L’ancien assistant parlementaire que j’ai été durant 11 ans aux côtés du Docteur Chollet n’en revient d'ailleurs toujours pas : je revois, comme si j’y étais encore, Madame Chollet, l’épouse du député, passant la majeure partie de ses journées, du lundi matin au dimanche soir, à recevoir le courrier, répondre au téléphone, préparer avec l’équipe parlementaire l’agenda et les déplacements de son époux, relire les projets de courriers et de discours, recevoir les solliciteurs, représenter son mari dans certaines manifestations : bref, je la revois totalement impliquée dans l’action parlementaire de son mari et tout cela sans que jamais un euro d’argent public ne soit tombé de ce côté-là du portefeuille familial. Il y avait sans doute davantage de tante Yvonne que de Pénélope chez Madame Chollet… Alors, moi aussi, bien sûr, je suis choqué de ce que j’entends, si c'est confirmé.
Mais je suis également choqué par le procédé, sans rien céder, je vous l'assure, aux thèses complotistes : la mise en scène et le calendrier de cette « transparence » me mettent mal à l’aise. Pourquoi Fillon et seulement lui ? Si « transparence » il doit y avoir, je la veux totale et sans exclusive. Parlez-moi, Mesdames et Messieurs les journalistes, des revenus de Jean-Luc Mélenchon ! Fouillez les moyens de subsistance de Benoit Hamon et de son épouse ! Expliquez-moi dans le détail de quoi vit Emmanuel Macron, qui finance son train de vie et sa campagne ! Publiez les revenus de Marine Le Pen et de son compagnon ! Parlez-nous des revenus passés et futurs de François Hollande ! Et tant que vous y êtes, dites-nous comment le Canard Enchainé a obtenu ses informations !
Ai-je vraiment envie d’obtenir ces informations ? En réalité, pas le moins du monde bien sûr, sauf la dernière peut-être... Je souhaite surtout que ceux qui sont en charge de l’argent public ou qui en vivent soient soumis à des règles strictes et équitables de contrôle par des autorités indépendantes. Les règles qui existent aujourd’hui sont infiniment plus rigoureuses qu’il y a 25 ou 30 ans et c’est tant mieux. S’il faut aller plus loin dans le sens d’un contrôle renforcé, faisons-le.

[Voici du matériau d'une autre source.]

Definition as_enum_tag (self : S3ErrorCode) : Z :=
  match self with
  | AccessControlListNotSupported => 0 | AccessDenied => 1 | AccessPointAlreadyOwnedByYou => 2
  | AccountProblem => 3 | AllAccessDisabled => 4 | AmbiguousFieldName => 5
  | AmbiguousGrantByEmailAddress => 6 | AuthorizationHeaderMalformed => 7
  | AuthorizationQueryParametersError => 8 | BadDigest => 9 | BucketAlreadyExists => 10
  | BucketAlreadyOwnedByYou => 11 | BucketHasAccessPointsAttached => 12 | BucketNotEmpty => 13
  | Busy => 14 | CSVEscapingRecordDelimiter => 15 | CSVParsingError => 16
  | CSVUnescapedQuote => 17 | CastFailed => 18 | ClientTokenConflict => 19 | ColumnTooLong => 20
  | ConditionalRequestConflict => 21 | ConnectionClosedByRequester => 22
  | CredentialsNotSupported => 23 | CrossLocationLoggingProhibited => 24
  | DeviceNotActiveError => 25 | EmptyRequestBody => 26 | EndpointNotFound => 27
  | EntityTooLarge => 28 | EntityTooSmall => 29 | EvaluatorBindingDoesNotExist => 30
  | EvaluatorInvalidArguments => 31 | EvaluatorInvalidTimestampFormatPattern => 32
  | EvaluatorInvalidTimestampFormatPatternSymbol => 33
  | EvaluatorInvalidTimestampFormatPatternSymbolForParsing => 34
  | EvaluatorInvalidTimestampFormatPatternToken => 35
  | EvaluatorLikePatternInvalidEscapeSequence => 36 | EvaluatorNegativeLimit => 37
  | EvaluatorTimestampFormatPatternDuplicateFields => 38
  | EvaluatorTimestampFormatPatternHourClockAmPmMismatch => 39
  | EvaluatorUnterminatedTimestampFormatPatternToken => 40 | ExpiredToken => 41
  | ExpressionTooLong => 42 | ExternalEvalException => 43
  | IllegalLocationConstraintException => 44 | IllegalSqlFunctionArgument => 45
  | IllegalVersioningConfigurationException => 46 | IncompleteBody => 47
  | IncorrectEndpoint => 48 | IncorrectNumberOfFilesInPostRequest => 49
  | IncorrectSqlFunctionArgumentType => 50 | InlineDataTooLarge => 51 | IntegerOverflow => 52
  | InternalError => 53 | InvalidAccessKeyId => 54 | InvalidAccessPoint => 55
  | InvalidAccessPointAliasError => 56 | InvalidAddressingHeader => 57 | InvalidArgument => 58
  | InvalidBucketAclWithObjectOwnership => 59 | InvalidBucketName => 60
  | InvalidBucketOwnerAWSAccountID => 61 | InvalidBucketState => 62 | InvalidCast => 63
  | InvalidColumnIndex => 64 | InvalidCompressionFormat => 65 | InvalidDataSource => 66
  | InvalidDataType => 67 | InvalidDigest => 68 | InvalidEncryptionAlgorithmError => 69
  | InvalidExpressionType => 70 | InvalidFileHeaderInfo => 71 | InvalidHostHeader => 72
  | InvalidHttpMethod => 73 | InvalidJsonType => 74 | InvalidKeyPath => 75
  | InvalidLocationConstraint => 76 | InvalidObjectState => 77 | InvalidPart => 78
  | InvalidPartOrder => 79 | InvalidPayer => 80 | InvalidPolicyDocument => 81
  | InvalidQuoteFields => 82 | InvalidRange => 83 | InvalidRegion => 84 | InvalidRequest => 85
  | InvalidRequestParameter => 86 | InvalidSOAPRequest => 87 | InvalidScanRange => 88
  | InvalidSecurity => 89 | InvalidSessionException => 90 | InvalidSignature => 91
  | InvalidStorageClass => 92 | InvalidTableAlias => 93 | InvalidTag => 94
  | InvalidTargetBucketForLogging => 95 | InvalidTextEncoding => 96 | InvalidToken => 97
  | InvalidURI => 98 | JSONParsingError => 99 | KeyTooLongError => 100 | LexerInvalidChar => 101
  | LexerInvalidIONLiteral => 102 | LexerInvalidLiteral => 103 | LexerInvalidOperator => 104
  | LikeInvalidInputs => 105 | MalformedACLError => 106 | MalformedPOSTRequest => 107
  | MalformedPolicy => 108 | MalformedXML => 109 | MaxMessageLengthExceeded => 110
  | MaxOperatorsExceeded => 111 | MaxPostPreDataLengthExceededError => 112
  | MetadataTooLarge => 113 | MethodNotAllowed => 114 | MissingAttachment => 115
  | MissingAuthenticationToken => 116 | MissingContentLength => 117
  | MissingRequestBodyError => 118 | MissingRequiredParameter => 119
  | MissingSecurityElement => 120 | MissingSecurityHeader => 121
  | MultipleDataSourcesUnsupported => 122 | NoLoggingStatusForKey => 123
  | NoSuchAccessPoint => 124 | NoSuchAsyncRequest => 125 | NoSuchBucket => 126
  | NoSuchBucketPolicy => 127 | NoSuchCORSConfiguration => 128 | NoSuchKey => 129
  | NoSuchLifecycleConfiguration => 130 | NoSuchMultiRegionAccessPoint => 131
  | NoSuchObjectLockConfiguration => 132 | NoSuchResource => 133 | NoSuchTagSet => 134
  | NoSuchUpload => 135 | NoSuchVersion => 136 | NoSuchWebsiteConfiguration => 137
  | NoTransformationDefined => 138 | NotDeviceOwnerError => 139 | NotImplemented => 140
  | NotModified => 141 | NotSignedUp => 142 | NumberFormatError => 143
  | ObjectLockConfigurationNotFoundError => 144 | ObjectSerializationConflict => 145
  | OperationAborted => 146 | OverMaxColumn => 147 | OverMaxParquetBlockSize => 148
  | OverMaxRecordSize => 149 | OwnershipControlsNotFoundError => 150 | ParquetParsingError => 151
  | ParquetUnsupportedCompressionCodec => 152 | ParseAsteriskIsNotAloneInSelectList => 153
  | ParseCannotMixSqbAndWildcardInSelectList => 154 | ParseCastArity => 155
  | ParseEmptySelect => 156 | ParseExpected2TokenTypes => 157
  | ParseExpectedArgumentDelimiter => 158 | ParseExpectedDatePart => 159
  | ParseExpectedExpression => 160 | ParseExpectedIdentForAlias => 161
  | ParseExpectedIdentForAt => 162 | ParseExpectedIdentForGroupName => 163
  | ParseExpectedKeyword => 164 | ParseExpectedLeftParenAfterCast => 165
  | ParseExpectedLeftParenBuiltinFunctionCall => 166
  | ParseExpectedLeftParenValueConstructor => 167 | ParseExpectedMember => 168
  | ParseExpectedNumber => 169 | ParseExpectedRightParenBuiltinFunctionCall => 170
  | ParseExpectedTokenType => 171 | ParseExpectedTypeName => 172 | ParseExpectedWhenClause => 173
  | ParseInvalidContextForWildcardInSelectList => 174 | ParseInvalidPathComponent => 175
  | ParseInvalidTypeParam => 176 | ParseMalformedJoin => 177 | ParseMissingIdentAfterAt => 178
  | ParseNonUnaryAgregateFunctionCall => 179 | ParseSelectMissingFrom => 180
  | ParseUnExpectedKeyword => 181 | ParseUnexpectedOperator => 182 | ParseUnexpectedTerm => 183
  | ParseUnexpectedToken => 184 | ParseUnknownOperator => 185 | ParseUnsupportedAlias => 186
  | ParseUnsupportedCallWithStar => 187 | ParseUnsupportedCase => 188
  | ParseUnsupportedCaseClause => 189 | ParseUnsupportedLiteralsGroupBy => 190
  | ParseUnsupportedSelect => 191 | ParseUnsupportedSyntax => 192 | ParseUnsupportedToken => 193
  | PermanentRedirect => 194 | PermanentRedirectControlError => 195 | PreconditionFailed => 196
  | Redirect => 197 | ReplicationConfigurationNotFoundError => 198
  | RequestHeaderSectionTooLarge => 199 | RequestIsNotMultiPartContent => 200
  | RequestTimeTooSkewed => 201 | RequestTimeout => 202 | RequestTorrentOfBucketError => 203
  | ResponseInterrupted => 204 | RestoreAlreadyInProgress => 205
  | ServerSideEncryptionConfigurationNotFoundError => 206 | ServiceUnavailable => 207
  | SignatureDoesNotMatch => 208 | SlowDown => 209 | TagPolicyException => 210
  | TemporaryRedirect => 211 | TokenCodeInvalidError => 212 | TokenRefreshRequired => 213
  | TooManyAccessPoints => 214 | TooManyBuckets => 215
  | TooManyMultiRegionAccessPointregionsError => 216 | TooManyMultiRegionAccessPoints => 217
  | TooManyTags => 218 | TruncatedInput => 219 | UnauthorizedAccess => 220
  | UnauthorizedAccessError => 221 | UnexpectedContent => 222 | UnexpectedIPError => 223
  | UnrecognizedFormatException => 224 | UnresolvableGrantByEmailAddress => 225
  | UnsupportedArgument => 226 | UnsupportedFunction => 227 | UnsupportedParquetType => 228
  | UnsupportedRangeHeader => 229 | UnsupportedScanRangeInput => 230
  | UnsupportedSignature => 231 | UnsupportedSqlOperation => 232 | UnsupportedSqlStructure => 233
  | UnsupportedStorageClass => 234 | UnsupportedSyntax => 235 | UnsupportedTypeForQuerying => 236
  | UserKeyMustBeSpecified => 237 | ValueParseFailure => 238
  | Custom _ => usize_max
  end.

Mais ce qui me révulse dans le PenelopeGate, c’est de voir le tribunal médiatique autoproclamé choisir, seul, ses victimes et le moment de son opération de "transparence". Car il y a derrière tout ça des gens qui, dans l’ombre, jouent avec nous, s’amusent de nos émotions et nous manipulent avec des bouts de vérité choisis par eux. Cela n’a rien à voir avec la démocratie : c’est même l’exact inverse de la démocratie.
Non seulement on bafoue l’honneur d’un homme qui, je le crois profondément, ne le mérite pas, quelles qu’aient pu être dans le passé les facilités contestables qu’il a peut-être accordées à ses proches, comme d'autres. Mais, plus grave encore que son honneur, le cirque médiatique détourne notre attention d’électeur de l’enjeu premier que constitue le choix du futur Président de la République et des réponses qu’il devra apporter aux graves problèmes que nous rencontrons.
Songez que dans la confusion du moment, Emmanuel Macron a pu ainsi, tranquillement, annoncer qu’il ne publierait son programme que… mi-mars, soit un mois à peine avant le premier tour de l’élection : bonjour le respect des électeurs ! Mais, de ce scandale-là, pas un journaliste ne parle…
Ce « PénélopeGate » fait revenir en moi les mots d’un certain François Mitterrand, prononçant l’éloge funèbre de Pierre Bérégovoy : « Toutes les explications du monde ne justifieront pas que l’on ait pu livrer aux chiens l’honneur d’un homme et finalement sa vie au prix d’un double manquement de ses accusateurs aux lois fondamentales de notre République, celles qui protègent la dignité et la liberté de chacun d’entre nous ».